The report focuses on the cases of a man convicted in 2006 of plotting to blow up the Herald Square subway station; of five men convicted in 2008 of conspiring to kill soldiers at Fort Dix, N.J.; and of four others convicted last year of trying to bomb two synagogues in the Bronx and planning to fire missiles at military aircraft.
In all three cases, the evidence showed that the defendants were egged on by government informants, but the juries concluded that the men were responsible for their own actions.
In the most recent case, involving a group of men from Newburgh, N.Y., the judge said there was “something decidedly troubling about the government’s behavior,” noting that the informant went to great lengths to goad one defendant into taking part in the plot. Even so, the judge upheld the verdicts.
Report: Targeted and Entrapped: Manufacturing the “Homegrown Threat” in the United States
Center for Human Rights ane Global Justice, New York University School of Law, www.chrgj.org
Since the events of September 11, 2001, the United States government has been targeting Muslims by sending paid, untrained informants into mosques and Muslim communities throughout the country.

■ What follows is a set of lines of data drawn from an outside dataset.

(** [cancelled] is the context's error when it ends before the latency has passed. *)
Definition mock_answer (cancelled : option error) (call : ExecCall) (m : MockExecutor) : result error ToolResult :=
  match (if mk_latency m >? 0 then cancelled else None) with
  | Some e => Err e
  | None =>
      match mk_customFunc m, mk_err m, mk_fixedResult m, mk_response m with
      | Some fn, _, _, _ => fn call
      | None, Some e, _, _ => Err e
      | None, None, Some r, _ => Ok (with_call_id (ec_ID call) r)
      | None, None, None, Some r => Ok (with_call_id (ec_ID call) r)
      | None, None, None, None =>
          Ok (mkToolResult (ec_ID call) (Some [("echo", match ec_Arguments call with Some l => JObject l | None => JNull end)]) "" (mk_latency m))
      end
  end.

Definition mock_Execute (cancelled : option error) (call : ExecCall) (m : MockExecutor) : MockExecutor * result error ToolResult :=
  (count_call call m, mock_answer cancelled call m).

Definition mock_Reset (m : MockExecutor) : MockExecutor :=
  mkMockExecutor (mk_name m) (mk_supported m) (mk_latency m) (mk_err m) (mk_response m) (mk_fixedResult m) 0 None (mk_customFunc m).

(** Calls since a reset are counted, answered or not, up to the counter's width. *)
Lemma mock_counts cancelled calls m :
  mk_callCount (foldl (fun m c => fst (mock_Execute cancelled c m)) (mock_Reset m) calls) = int64_wrap (Z.of_nat (length calls)).
Proof.
  induction calls as [|c calls IH] using rev_ind; [done|]. rewrite foldl_app, length_app.
  set (m' := foldl _ _ calls) in *. cbn [foldl mock_Execute fst count_call mk_callCount]. rewrite IH, Nat2Z.inj_add.
  unfold int64_wrap, wrap_signed. change (64 - 1) with 63. change (Z.of_nat (length [c])) with 1.
  replace ((Z.of_nat (length calls) + 2 ^ 63) mod 2 ^ 64 - 2 ^ 63 + 1 + 2 ^ 63) with ((Z.of_nat (length calls) + 2 ^ 63) mod 2 ^ 64 + 1) by lia.
  rewrite Zplus_mod_idemp_l. f_equal. f_equal. lia.
Qed.

(** * Witnesses *)

(** The world counts the calls of modules; a module is its bytes. *)
Definition toy_engine : WasmEngine Z := {|
  wasm_module := bytes;
  wasm_instance := unit;
  ReadFile p _ := Ok (bytes_of_string p);
  CompileModule _ b := Ok b;
  InstantiateModule _ _ _ _ w := (w, Ok tt);
  exports_execute _ := true;
  Call_execute _ _ w := (w + 1, None);
  Close_instance _ w := w;
|}.
#[local] Existing Instance toy_engine.

Definition ex_module : ToolModuleConfig := mkToolModuleConfig "search" "search.wasm" [("/data", "../etc/./x")] false 0 0 false.
Definition ex_tool_config : ToolConfig := mkToolConfig 5 10000 600 0 0 [ex_module].
Definition ex_validated : ValidatedTool := mkValidatedTool "search" "" "{}" "{}" 20000 300 "".
Definition ex_executor : WasmExecutor Z :=
  mkWasmExecutor ex_tool_config ∅ initial_pools {["search" := 1024]}.
Definition ex_exec_call : ExecCall := mkExecCall "c1" "search" None.

Lemma ex_executor_new : NewWasmExecutor ex_tool_config 0 = Ok ex_executor.
Proof. reflexivity. Qed.

(** The validated tool asks for 20 seconds and 300 pages; it runs for at most ten
    and in 512. *)
Lemma execution_within_limits_witness :
  (exists ex' res, Execute (Some ex_validated) ex_exec_call Available 7 ex_executor 0 = Some (ex', 1, res) /\ idle ex_tool_config ex') /\
  exists res, runs_within ex_tool_config (Some ex_validated) ex_exec_call 7 0 1 res.
Proof.
  pose proof (new_executor_idle ex_tool_config 0 ex_executor ex_executor_new) as Hi.
  destruct (execution_within_limits ex_tool_config (Some ex_validated) ex_exec_call 7 ex_executor 0) as [Hs Ht].
  destruct (Ht Hi) as (ex' & w' & res & Hx & Hi').
  assert (w' = 1) as -> by (pose proof Hx as E; vm_compute in E; by injection E).
  split; [by exists ex', res|]. exists res.
  destruct (Hs Available ex' 1 res) as [[? _]|Hr]; [exists ex_executor, 0, ∅; split; [apply Hi|by left]|done|done|done].
Defined.

Definition ex_limits : Limits := mkLimits ex_module 10000 512.

Lemma ex_two_waiting :
  rtc exec_step (mkExecSys ex_executor 0 ∅)
    (mkExecSys ex_executor 0 {[0%nat := mkRun (Some ex_validated) ex_exec_call (XWaiting ex_limits)]}).
Proof.
  eapply rtc_l; [by apply (exec_spawn _ 0 (Some ex_validated) ex_exec_call)|]. cbn. rewrite insert_empty.
  apply rtc_once, one_run_step. by apply (run_resolved _ _ (mkRun _ _ XStart) 7 ex_limits).
Qed.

This practice has led to the prosecution of more than 200 individuals in terrorism related cases.
Targeted and Entrapped: Manufacturing the “Homegrown Threat” in the United States examines three high-profile terrorism prosecutions in which the government’s informants played a critical role in instigating and constructing the plots that eventually led to prosecution. In all three cases, the government sent paid informants into Muslim communities without any basis for suspicion of current or eventual criminal activity. The government’s informants introduced, cultivated, and then aggressively pushed ideas about violent jihad, encouraging the defendants to believe that it was their duty to take action against the United States. The informants selected or encouraged the proposed locations that the defendants would later be accused of targeting, and also provided the defendants with–or encouraged the defendants to acquire–material evidence, such as weaponry or violent videos, which would later be used to convict them. The defendants in these cases have all been convicted and currently face prison sentences of 25 years to life.
The interviews featured in this Report, with families of the defendants, demonstrate the profound toll these government policies are taking on Muslim communities. These prosecutions–and others that similarly rely on the abusive use of informants–have also been instrumental to perpetuating the government’s claim that the United States faces a “homegrown threat” of terrorism, and have bolstered calls for the continued use of informants in Muslim communities.
Targeted and Entrapped builds on CHRGJ’s extensive expertise in the area of racial profiling and counterterrorism. Drawing on court documents, interviews, and media accounts, the Report raises questions about the government’s role in each of these cases. The Report considers key trends in counterterrorism law enforcement policies that have facilitated these practices and evaluates the fundamental human rights at stake. It concludes with policy recommendations aimed at ensuring that the U.S. government lives up to its obligations to guarantee, without discrimination, the rights to: a fair trial; freedom of religion, expression, and opinion; and an effective remedy.